Les ZSC Lions traversent une phase délicate dans cette demi-finale face au HC Davos. Déjà privés de Sven Andrighetto, les Zurichois ont dû encaisser un nouveau coup dur avec la blessure de Jesper Fröden lors de l’acte III. Deux absences de poids qui ont immédiatement pesé sur le rendement offensif, comme en témoigne la défaite 1-0 et le blanchissage signé Sandro Aeschlimann. Pour combler ce vide, le staff a lancé Johan Sundström, qui disputait là ses premières minutes en playoffs sous le maillot zurichois. Mais remplacer un joueur comme Fröden, auteur de quatre points en six matches jusque-là, ne se fait pas sans ajustements. En face, Davos a également procédé à un changement avec l’intégration de Brendan Lemieux à la place de Adam Tambellini.

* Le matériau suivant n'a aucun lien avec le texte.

(** ** Property *)

(** [C19] Multiplying the elements of a ciphertext by P over the extended basis and
    dividing them by P returns exactly the elements, at every level; without the
    first element its place is zero. *)
Theorem key_switch_ext_down om omp omc ts ps np a m addFirst pt X0 X1 st :
  basis U (ts ++ ps) -> ps <> [] -> (length ps < 256)%nat -> towers_per_part (length ts) np = Ok a -> (0 < m <= length ts)%nat ->
  0 <= pt < 2 ^ wbits -> length X0 = (2 ^ k)%nat -> length X1 = (2 ^ k)%nat -> ready st ->
  returns ('(tables, st) ← hybrid_tables dist rfuel fuel np (dparams k om ts) (dparams k omp ps) (encode (Qof ps)) st;
           '(cv, st) ← KeySwitchExt dist rfuel fuel tables addFirst (map (dcrt k omc EVALUATION (take m ts)) [X0; X1]) st;
           KeySwitchDown af ai dist rfuel fuel tables 1 pt [] cv st)
    (fun '(cv, st') => cv = map (dcrt k (ubint_int 0) EVALUATION (take m ts)) [if addFirst then X0 else pzero k; X1] /\ ready st').
Proof.
  intros Hqp Hps Hp256 Ha Hm Hpt H0 H1 Hst. pose proof (P_basis k U HU ts ps Hqp) as Hp.
  eapply returns_bind; [by apply (hybrid_tables_ok k U HU om omp ts ps Hqp Hps np a Ha dist rfuel fuel Hfuel)|]. intros [tb st1] [-> Hs1].
  eapply returns_bind; [apply KeySwitchExt_ok; [done | done | done | done | by repeat constructor | done]|]. intros [cv st2] [-> Hs2].
  assert (forall X, quotients_of ps 0 0 (map (Z.mul (Qof ps)) X) = X) as HQ.
  { intros X. unfold quotients_of. rewrite map_map. rewrite <- (map_id X) at 2. apply map_ext. intros x. by apply mod_down_multiple. }
  assert (pzero k = map (Z.mul (Qof ps)) (pzero k)) as Hz.
  { unfold pzero. clear. induction (2 ^ k)%nat as [|n IH]; simpl; [done|]. rewrite <- IH. by rewrite Z.mul_0_r. }
  set (Zs := [if addFirst then map (Z.mul (Qof ps)) X0 else pzero k; map (Z.mul (Qof ps)) X1]).
  match goal with |- context [KeySwitchDown _ _ _ _ _ _ _ _ _ ?cv _] => replace cv with (map (dcrt k z0 EVALUATION (take m ts ++ ps)) Zs) by (by destruct addFirst) end.
  eapply returns_mono; [apply (KeySwitchDown_ok om omp ts ps Hqp np a m Hm Hp256 pt Zs st2)|].
  - done.
  - done.
  - repeat constructor; [destruct addFirst; [by rewrite length_map | apply repeat_length] | by rewrite length_map].
  - done.
  - intros [cv st'] [-> Hs]. split; [|done]. unfold Zs. cbn [map]. rewrite HQ. destruct addFirst; [by rewrite HQ|]. do 2 f_equal. rewrite Hz at 1. apply HQ.
Qed.
End Extension.

(** ** Example: two towers 17 and 41 in two parts, the special modulus 73, the plaintext modulus 5 *)

Definition mask4 (_ : nat) (t : Z * Z) : list Z := residues (fst t) [3; 50; 7; 1000].
Lemma hybrid_key_switching_witness :
  returns ('(tables, st) ← @hybrid_tables W64 counting_source 1 10 2 (dparams 2 om0 front4) (dparams 2 om0 [(73, 10)]) (encode 73) fresh;
           '(ek, st) ← @KeySwitchGen W64 no_arb no_arb counting_source 1 10 tables 5 (fun _ => false)
                         (dcrt 2 om0 EVALUATION front4 [1; -1; 0; 1]) (dcrt 2 om0 EVALUATION front4 [0; 1; 1; -1])
                         None (map (fun j => map (fun t => mkVector (mask4 j t) (fst t)) moduli4) (seq 0 2)) (map (fun _ => [1; 0; -1; 1]) (seq 0 2)) st;
           l ← @bgv_inverses W64 5 (dparams 2 om0 [(73, 10)]);
           @KeySwitchInPlace W64 no_arb no_arb counting_source 1 10 tables 5 5 (map fst l)
             [dcrt 2 om0 EVALUATION front4 [600; 3; 4; 5]; dcrt 2 om0 EVALUATION front4 [1; 300; 0; 7]] ek st)
    (fun '(cv, _) => exists Y0 Y1 N, cv = map (dcrt 2 om0 EVALUATION front4) [Y0; Y1] /\
       dec 697 [0; 1; 1; -1] Y0 Y1 = padd 697 (dec 697 [1; -1; 0; 1] [600; 3; 4; 5] [1; 300; 0; 7]) (residues 697 N) /\
       Forall (fun z => (5 | z) /\ 73 * Z.abs z <= 3465) N).
Proof.
  eapply returns_mono; [apply (hybrid_key_switching (W := W64) no_arb no_arb counting_source 1 10 2 ltac:(lia) moduli4 moduli4_ok
    om0 om0 om0 om0 om0 front4 [(73, 10)] 2 1 2 [0; 1; 1; -1] [1; -1; 0; 1] 5 5 mask4 (fun _ => [1; 0; -1; 1]) 41 1 1 EVALUATION EVALUATION None
    (map (fun j => map (fun t => mkVector (mask4 j t) (fst t)) moduli4) (seq 0 2)) (fun _ => false) [[600; 3; 4; 5]] [1; 300; 0; 7] fresh)|].
  - apply basis4; by vm_compute.
  - done.
  - cbn; lia.
  - done.
  - lia.
  - cbn; lia.
  - done.
  - right. done.
  - done.
  - done.
  - repeat constructor; done.
  - done.
  - intros j t Ht. split; [done | repeat constructor; apply mod_range; revert t Ht; members].
  - done.
  - intros _. split; [done | repeat constructor; done].
  - members.
  - intros j Hj. cbn in Hj. destruct j as [|[|j]]; [done | done | lia].
  - by left.
  - by repeat constructor.
  - apply fresh_ready.
  - intros [cv st] (Y0 & Y1 & N & H1 & H2 & H3 & _). exists Y0, Y1, N. split_and!; [exact H1 | exact H2 | exact H3].
Defined.

(** The public key of the secret that the ciphertext is switched to. *)
Definition public4 (t : Z * Z) : list Z :=
  padd (fst t) (negacyclic (fst t) (psub (fst t) (pzero 2) (mask4 0 t)) (residues (fst t) [0; 1; 1; -1])) (pscale (fst t) 1 (residues (fst t) [1; 0; -1; 1])).
Lemma hybrid_key_switching_public_witness :
  returns ('(tables, st) ← @hybrid_tables W64 counting_source 1 10 2 (dparams 2 om0 front4) (dparams 2 om0 [(73, 10)]) (encode 73) fresh;
           '(ek, st) ← @KeySwitchGen_public W64 no_arb no_arb tables 1 (fun _ => false) false (dcrt 2 om0 EVALUATION front4 [1; -1; 0; 1])
                         (family 2 om0 moduli4 EVALUATION public4) (family 2 om0 moduli4 EVALUATION (mask4 0))
                         (map (fun _ => [0; 1; 0; -1]) (seq 0 2)) (map (fun _ => [1; 0; 0; 0]) (seq 0 2)) (map (fun _ => [0; 0; -1; 0]) (seq 0 2)) st;
           @KeySwitchInPlace W64 no_arb no_arb counting_source 1 10 tables 1 0 []
             [dcrt 2 om0 COEFFICIENT front4 [600; 3; 4; 5]; dcrt 2 om0 COEFFICIENT front4 [2; 2; 2; 2]; dcrt 2 om0 EVALUATION front4 [1; 300; 0; 7]] ek st)
    (fun '(cv, _) => exists Y0 Y1 N, cv = map (dcrt 2 om0 EVALUATION front4) [Y0; Y1] /\
       dec 697 [0; 1; 1; -1] Y0 Y1 = padd 697 (phase_before 697 [0; 1; 1; -1] [1; -1; 0; 1] [[600; 3; 4; 5]; [2; 2; 2; 2]; [1; 300; 0; 7]]) (residues 697 N) /\
       Forall (fun z => 73 * Z.abs z <= 3317) N).
Proof.
  eapply returns_mono; [apply (hybrid_key_switching_public (W := W64) no_arb no_arb counting_source 1 10 2 ltac:(lia) moduli4 moduli4_ok
    om0 om0 om0 om0 front4 [(73, 10)] 2 1 2 [0; 1; 1; -1] [1; -1; 0; 1] 1 0 public4 (mask4 0) [1; 0; -1; 1]
    (fun _ => [0; 1; 0; -1]) (fun _ => [1; 0; 0; 0]) (fun _ => [0; 0; -1; 0]) 41 1 1 1 false COEFFICIENT (fun _ => false)
    [[600; 3; 4; 5]; [2; 2; 2; 2]] [1; 300; 0; 7] fresh)|].
  - apply basis4; by vm_compute.
  - done.
  - cbn; lia.
  - done.
  - lia.
  - cbn; lia.
  - done.
  - by left.
  - done.
  - repeat constructor; done.
  - done.
  - done.
  - repeat constructor; done.
  - intros t Ht. split; [done | repeat constructor; apply mod_range; revert t Ht; members].
  - done.
  - intros _. split; [done | repeat constructor; done].
  - intros _. split; [done | repeat constructor; done].
  - intros _. split; [done | repeat constructor; done].
  - members.
  - intros j Hj. cbn in Hj. destruct j as [|[|j]]; [done | done | lia].
  - by right.
  - by repeat constructor.
  - apply fresh_ready.
  - intros [cv st] (Y0 & Y1 & N & H1 & H2 & H3 & _). exists Y0, Y1, N. split_and!; [exact H1 | exact H2 |].
    eapply Forall_impl; [exact H3|]. intros z [_ Hz]. exact Hz.
Defined.

Lemma key_switch_ext_down_witness :
  returns ('(tables, st) ← @hybrid_tables W64 counting_source 1 10 2 (dparams 2 om0 front4) (dparams 2 om0 [(73, 10)]) (encode 73) fresh;
           '(cv, st) ← @KeySwitchExt W64 counting_source 1 10 tables false (map (dcrt 2 om0 EVALUATION front4) [[600; 3; 4; 5]; [1; 300; 0; 7]]) st;
           @KeySwitchDown W64 no_arb no_arb counting_source 1 10 tables 1 0 [] cv st)
    (fun '(cv, _) => cv = map (dcrt 2 om0 EVALUATION front4) [[0; 0; 0; 0]; [1; 300; 0; 7]]).
Proof.
  eapply returns_mono; [apply (key_switch_ext_down (W := W64) no_arb no_arb counting_source 1 10 2 ltac:(lia) moduli4 moduli4_ok
    om0 om0 om0 front4 [(73, 10)] 2 1 2 false 0 [600; 3; 4; 5] [1; 300; 0; 7] fresh);
    [apply basis4; by vm_compute | done | cbn; lia | done | cbn; lia | done | done | done | apply fresh_ready]|].
  by intros [cv st] [-> _].
Defined.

Dans ce contexte tendu, les Lions cherchent toujours le moyen de faire basculer la série. Et un nom ressort clairement: Chris Baltisberger. Aligné sur la quatrième ligne, le vétéran de 34 ans joue un rôle bien plus important que ne le laisse penser son statut. Buteur à deux reprises lors du premier match, puis auteur du but décisif lors du succès suivant, il s’impose comme un facteur X inattendu dans cette confrontation. Associé à Justin Sigrist et Nicolas Baechler, Baltisberger apporte énergie et impact physique, au point de recevoir les éloges de son entraîneur Marco Bayer, qui souligne l’importance de cette ligne capable de gêner même les meilleurs éléments adverses. Mais derrière ces performances, il y a aussi une réalité moins visible. Jouer sur une quatrième ligne implique souvent un temps de glace limité. Baltisberger ne le cache pas: rester mentalement solide est un défi constant, surtout lorsque les opportunités sont rares.
Malgré les turbulences, Zurich garde des motifs d’espoir. Avec trois buts inscrits par sa quatrième ligne dans cette série, le champion en titre montre qu’il possède encore des ressources.